Exercise objective - Under this line are the records; write out word for word the part that begins at the line containing "(** Value of" and ends at the line containing "Definition bor (a", and no more.

Information -

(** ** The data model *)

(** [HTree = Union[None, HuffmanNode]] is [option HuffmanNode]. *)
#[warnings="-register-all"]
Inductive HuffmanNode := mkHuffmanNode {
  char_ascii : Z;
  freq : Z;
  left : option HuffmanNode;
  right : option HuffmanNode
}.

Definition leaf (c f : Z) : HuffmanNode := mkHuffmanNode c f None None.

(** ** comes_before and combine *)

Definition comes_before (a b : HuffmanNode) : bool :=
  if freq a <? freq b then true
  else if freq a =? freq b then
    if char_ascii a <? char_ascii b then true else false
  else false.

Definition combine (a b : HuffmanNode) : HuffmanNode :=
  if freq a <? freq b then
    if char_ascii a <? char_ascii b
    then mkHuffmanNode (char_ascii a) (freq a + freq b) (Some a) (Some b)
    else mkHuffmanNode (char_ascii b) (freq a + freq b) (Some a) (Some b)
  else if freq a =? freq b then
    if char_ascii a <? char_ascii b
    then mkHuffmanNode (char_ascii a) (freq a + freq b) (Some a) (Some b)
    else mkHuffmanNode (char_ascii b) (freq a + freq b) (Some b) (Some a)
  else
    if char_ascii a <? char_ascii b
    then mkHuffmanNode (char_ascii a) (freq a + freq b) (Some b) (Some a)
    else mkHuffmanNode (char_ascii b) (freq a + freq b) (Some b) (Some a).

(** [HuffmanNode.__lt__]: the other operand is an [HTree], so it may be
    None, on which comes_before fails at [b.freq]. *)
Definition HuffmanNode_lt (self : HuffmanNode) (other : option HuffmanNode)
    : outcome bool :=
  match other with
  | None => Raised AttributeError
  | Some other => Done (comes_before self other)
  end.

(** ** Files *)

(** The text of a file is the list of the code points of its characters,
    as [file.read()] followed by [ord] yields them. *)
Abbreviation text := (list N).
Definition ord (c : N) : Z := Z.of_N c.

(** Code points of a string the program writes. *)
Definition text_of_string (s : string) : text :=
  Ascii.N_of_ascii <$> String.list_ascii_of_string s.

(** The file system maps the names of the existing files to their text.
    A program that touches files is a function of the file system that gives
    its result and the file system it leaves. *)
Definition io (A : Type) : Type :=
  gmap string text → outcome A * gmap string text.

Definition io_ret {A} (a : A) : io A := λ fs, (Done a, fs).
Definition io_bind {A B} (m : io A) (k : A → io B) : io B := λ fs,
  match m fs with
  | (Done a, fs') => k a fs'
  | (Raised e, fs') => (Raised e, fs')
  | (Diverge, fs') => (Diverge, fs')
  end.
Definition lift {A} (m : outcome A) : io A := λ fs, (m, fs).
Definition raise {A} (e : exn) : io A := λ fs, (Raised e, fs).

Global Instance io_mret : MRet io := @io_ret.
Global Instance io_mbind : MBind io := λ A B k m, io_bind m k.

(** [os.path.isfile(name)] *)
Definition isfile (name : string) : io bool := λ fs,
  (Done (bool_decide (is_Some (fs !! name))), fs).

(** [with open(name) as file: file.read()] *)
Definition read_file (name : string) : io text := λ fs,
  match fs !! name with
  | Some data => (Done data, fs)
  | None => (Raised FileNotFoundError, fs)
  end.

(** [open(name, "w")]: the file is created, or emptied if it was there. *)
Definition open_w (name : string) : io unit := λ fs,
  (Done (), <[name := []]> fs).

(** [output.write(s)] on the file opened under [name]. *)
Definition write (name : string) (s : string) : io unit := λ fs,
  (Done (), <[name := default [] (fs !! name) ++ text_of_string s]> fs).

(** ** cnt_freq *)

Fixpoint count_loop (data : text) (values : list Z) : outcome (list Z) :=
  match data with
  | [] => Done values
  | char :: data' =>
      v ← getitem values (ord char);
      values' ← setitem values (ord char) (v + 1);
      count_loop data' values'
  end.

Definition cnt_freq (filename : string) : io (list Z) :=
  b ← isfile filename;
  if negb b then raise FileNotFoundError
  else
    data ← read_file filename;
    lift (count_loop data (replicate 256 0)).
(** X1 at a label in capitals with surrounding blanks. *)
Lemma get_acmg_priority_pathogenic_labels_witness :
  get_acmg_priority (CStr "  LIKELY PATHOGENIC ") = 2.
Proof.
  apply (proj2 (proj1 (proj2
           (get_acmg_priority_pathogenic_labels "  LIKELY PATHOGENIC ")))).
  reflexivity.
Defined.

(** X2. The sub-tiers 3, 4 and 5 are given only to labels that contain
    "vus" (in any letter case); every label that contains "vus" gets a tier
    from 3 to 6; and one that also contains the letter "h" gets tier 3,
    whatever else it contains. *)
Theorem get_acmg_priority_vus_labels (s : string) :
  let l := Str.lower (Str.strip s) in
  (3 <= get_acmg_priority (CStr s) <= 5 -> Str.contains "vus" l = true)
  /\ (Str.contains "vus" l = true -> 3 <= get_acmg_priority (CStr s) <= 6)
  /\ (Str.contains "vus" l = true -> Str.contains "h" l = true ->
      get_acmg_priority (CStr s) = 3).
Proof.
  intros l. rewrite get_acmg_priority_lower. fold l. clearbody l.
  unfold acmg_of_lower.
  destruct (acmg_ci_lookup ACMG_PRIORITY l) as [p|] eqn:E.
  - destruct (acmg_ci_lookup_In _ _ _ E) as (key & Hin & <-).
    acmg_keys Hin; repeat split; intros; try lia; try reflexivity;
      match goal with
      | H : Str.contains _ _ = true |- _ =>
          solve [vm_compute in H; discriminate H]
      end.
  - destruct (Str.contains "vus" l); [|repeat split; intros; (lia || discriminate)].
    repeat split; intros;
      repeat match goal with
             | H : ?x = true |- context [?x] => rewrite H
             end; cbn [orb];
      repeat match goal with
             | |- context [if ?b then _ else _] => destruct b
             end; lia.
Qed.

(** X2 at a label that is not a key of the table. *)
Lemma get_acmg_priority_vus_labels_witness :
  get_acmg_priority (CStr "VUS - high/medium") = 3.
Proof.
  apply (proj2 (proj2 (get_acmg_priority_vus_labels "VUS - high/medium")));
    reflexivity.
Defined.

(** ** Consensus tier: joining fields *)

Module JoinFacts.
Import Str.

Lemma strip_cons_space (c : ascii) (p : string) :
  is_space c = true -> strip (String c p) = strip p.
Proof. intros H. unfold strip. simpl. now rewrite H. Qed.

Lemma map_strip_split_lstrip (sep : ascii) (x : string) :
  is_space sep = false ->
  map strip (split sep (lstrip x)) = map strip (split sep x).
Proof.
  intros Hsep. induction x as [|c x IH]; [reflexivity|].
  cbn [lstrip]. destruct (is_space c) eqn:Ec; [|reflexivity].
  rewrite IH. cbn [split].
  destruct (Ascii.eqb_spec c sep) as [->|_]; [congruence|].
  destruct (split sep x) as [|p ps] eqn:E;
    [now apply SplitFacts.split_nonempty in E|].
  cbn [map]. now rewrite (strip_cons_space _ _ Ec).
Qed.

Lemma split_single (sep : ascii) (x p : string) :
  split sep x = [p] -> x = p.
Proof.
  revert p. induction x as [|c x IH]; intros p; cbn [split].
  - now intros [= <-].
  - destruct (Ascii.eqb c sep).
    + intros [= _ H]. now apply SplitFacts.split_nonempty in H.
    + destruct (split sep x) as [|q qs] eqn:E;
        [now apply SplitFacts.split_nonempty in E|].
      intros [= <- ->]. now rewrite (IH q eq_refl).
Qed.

--

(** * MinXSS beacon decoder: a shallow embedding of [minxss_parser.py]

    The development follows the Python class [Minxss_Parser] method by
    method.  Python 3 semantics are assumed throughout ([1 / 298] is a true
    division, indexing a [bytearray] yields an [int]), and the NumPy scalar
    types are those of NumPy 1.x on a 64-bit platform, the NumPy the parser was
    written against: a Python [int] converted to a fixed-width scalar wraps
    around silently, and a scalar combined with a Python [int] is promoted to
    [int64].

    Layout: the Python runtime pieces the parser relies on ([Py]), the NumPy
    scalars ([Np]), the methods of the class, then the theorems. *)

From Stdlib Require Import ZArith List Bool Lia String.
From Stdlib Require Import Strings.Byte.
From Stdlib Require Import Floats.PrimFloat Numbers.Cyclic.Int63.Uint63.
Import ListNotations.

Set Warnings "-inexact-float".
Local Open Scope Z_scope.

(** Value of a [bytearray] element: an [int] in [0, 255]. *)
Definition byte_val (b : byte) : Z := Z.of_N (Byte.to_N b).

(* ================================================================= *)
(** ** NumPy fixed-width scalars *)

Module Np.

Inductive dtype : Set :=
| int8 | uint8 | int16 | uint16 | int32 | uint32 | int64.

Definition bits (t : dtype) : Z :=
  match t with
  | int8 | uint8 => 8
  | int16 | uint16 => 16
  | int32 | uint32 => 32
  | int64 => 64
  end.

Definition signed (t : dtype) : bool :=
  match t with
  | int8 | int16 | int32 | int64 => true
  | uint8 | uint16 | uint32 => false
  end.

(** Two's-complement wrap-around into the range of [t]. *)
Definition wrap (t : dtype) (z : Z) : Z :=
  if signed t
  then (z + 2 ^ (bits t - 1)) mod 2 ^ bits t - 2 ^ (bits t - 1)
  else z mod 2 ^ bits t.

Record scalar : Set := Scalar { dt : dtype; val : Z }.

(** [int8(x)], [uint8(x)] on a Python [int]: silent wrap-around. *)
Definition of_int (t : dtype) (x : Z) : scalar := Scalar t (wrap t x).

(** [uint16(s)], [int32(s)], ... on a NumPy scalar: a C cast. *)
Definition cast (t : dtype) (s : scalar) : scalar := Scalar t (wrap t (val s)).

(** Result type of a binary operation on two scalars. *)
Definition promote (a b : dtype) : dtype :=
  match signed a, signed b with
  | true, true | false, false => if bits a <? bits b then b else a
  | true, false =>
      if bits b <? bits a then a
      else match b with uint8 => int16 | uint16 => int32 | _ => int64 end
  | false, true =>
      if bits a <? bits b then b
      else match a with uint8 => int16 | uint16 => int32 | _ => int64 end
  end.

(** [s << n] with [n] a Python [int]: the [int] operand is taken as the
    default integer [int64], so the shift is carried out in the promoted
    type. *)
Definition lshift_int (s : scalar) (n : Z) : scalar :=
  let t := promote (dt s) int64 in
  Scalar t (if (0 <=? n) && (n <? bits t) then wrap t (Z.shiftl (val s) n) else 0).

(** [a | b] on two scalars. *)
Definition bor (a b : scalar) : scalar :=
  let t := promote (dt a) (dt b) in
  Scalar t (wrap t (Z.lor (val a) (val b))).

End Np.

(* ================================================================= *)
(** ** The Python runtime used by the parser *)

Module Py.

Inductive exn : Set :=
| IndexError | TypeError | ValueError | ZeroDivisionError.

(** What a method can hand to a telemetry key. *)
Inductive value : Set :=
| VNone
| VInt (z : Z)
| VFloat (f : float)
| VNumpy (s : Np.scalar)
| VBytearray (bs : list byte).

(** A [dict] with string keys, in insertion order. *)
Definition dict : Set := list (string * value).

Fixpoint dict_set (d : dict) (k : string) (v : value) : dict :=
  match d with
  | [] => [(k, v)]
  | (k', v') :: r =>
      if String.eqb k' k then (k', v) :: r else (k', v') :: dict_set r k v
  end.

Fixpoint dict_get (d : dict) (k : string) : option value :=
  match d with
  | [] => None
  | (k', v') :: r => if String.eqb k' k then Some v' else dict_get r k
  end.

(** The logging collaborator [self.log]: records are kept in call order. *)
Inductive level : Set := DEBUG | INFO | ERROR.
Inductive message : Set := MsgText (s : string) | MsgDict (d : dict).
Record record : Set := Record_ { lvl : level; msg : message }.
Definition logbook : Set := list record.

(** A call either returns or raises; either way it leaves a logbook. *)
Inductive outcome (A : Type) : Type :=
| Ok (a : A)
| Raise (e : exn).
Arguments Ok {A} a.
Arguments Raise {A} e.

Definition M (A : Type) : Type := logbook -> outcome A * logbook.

==

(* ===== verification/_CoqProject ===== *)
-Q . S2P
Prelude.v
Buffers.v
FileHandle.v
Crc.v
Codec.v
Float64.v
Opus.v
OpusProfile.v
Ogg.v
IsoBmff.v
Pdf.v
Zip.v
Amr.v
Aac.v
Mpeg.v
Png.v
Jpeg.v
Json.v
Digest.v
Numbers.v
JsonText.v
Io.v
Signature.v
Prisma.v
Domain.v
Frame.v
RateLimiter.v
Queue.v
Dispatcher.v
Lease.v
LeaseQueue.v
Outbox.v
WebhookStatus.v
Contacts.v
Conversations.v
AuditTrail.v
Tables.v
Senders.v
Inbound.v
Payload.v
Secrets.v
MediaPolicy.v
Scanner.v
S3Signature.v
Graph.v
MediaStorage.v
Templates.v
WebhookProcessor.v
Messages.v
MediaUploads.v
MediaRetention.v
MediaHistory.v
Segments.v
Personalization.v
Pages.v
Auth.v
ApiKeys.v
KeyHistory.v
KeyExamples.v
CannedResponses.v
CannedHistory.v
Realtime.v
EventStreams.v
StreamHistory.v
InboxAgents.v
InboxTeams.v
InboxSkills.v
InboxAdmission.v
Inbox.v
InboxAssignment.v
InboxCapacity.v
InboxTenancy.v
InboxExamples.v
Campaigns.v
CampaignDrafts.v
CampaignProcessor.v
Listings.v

Written reply -
(** Value of a [bytearray] element: an [int] in [0, 255]. *)
Definition byte_val (b : byte) : Z := Z.of_N (Byte.to_N b).

(* ================================================================= *)
(** ** NumPy fixed-width scalars *)

Module Np.

Inductive dtype : Set :=
| int8 | uint8 | int16 | uint16 | int32 | uint32 | int64.

Definition bits (t : dtype) : Z :=
  match t with
  | int8 | uint8 => 8
  | int16 | uint16 => 16
  | int32 | uint32 => 32
  | int64 => 64
  end.

Definition signed (t : dtype) : bool :=
  match t with
  | int8 | int16 | int32 | int64 => true
  | uint8 | uint16 | uint32 => false
  end.

(** Two's-complement wrap-around into the range of [t]. *)
Definition wrap (t : dtype) (z : Z) : Z :=
  if signed t
  then (z + 2 ^ (bits t - 1)) mod 2 ^ bits t - 2 ^ (bits t - 1)
  else z mod 2 ^ bits t.

Record scalar : Set := Scalar { dt : dtype; val : Z }.

(** [int8(x)], [uint8(x)] on a Python [int]: silent wrap-around. *)
Definition of_int (t : dtype) (x : Z) : scalar := Scalar t (wrap t x).

(** [uint16(s)], [int32(s)], ... on a NumPy scalar: a C cast. *)
Definition cast (t : dtype) (s : scalar) : scalar := Scalar t (wrap t (val s)).

(** Result type of a binary operation on two scalars. *)
Definition promote (a b : dtype) : dtype :=
  match signed a, signed b with
  | true, true | false, false => if bits a <? bits b then b else a
  | true, false =>
      if bits b <? bits a then a
      else match b with uint8 => int16 | uint16 => int32 | _ => int64 end
  | false, true =>
      if bits a <? bits b then b
      else match a with uint8 => int16 | uint16 => int32 | _ => int64 end
  end.

(** [s << n] with [n] a Python [int]: the [int] operand is taken as the
    default integer [int64], so the shift is carried out in the promoted
    type. *)
Definition lshift_int (s : scalar) (n : Z) : scalar :=
  let t := promote (dt s) int64 in
  Scalar t (if (0 <=? n) && (n <? bits t) then wrap t (Z.shiftl (val s) n) else 0).

(** [a | b] on two scalars. *)
Definition bor (a b : scalar) : scalar :=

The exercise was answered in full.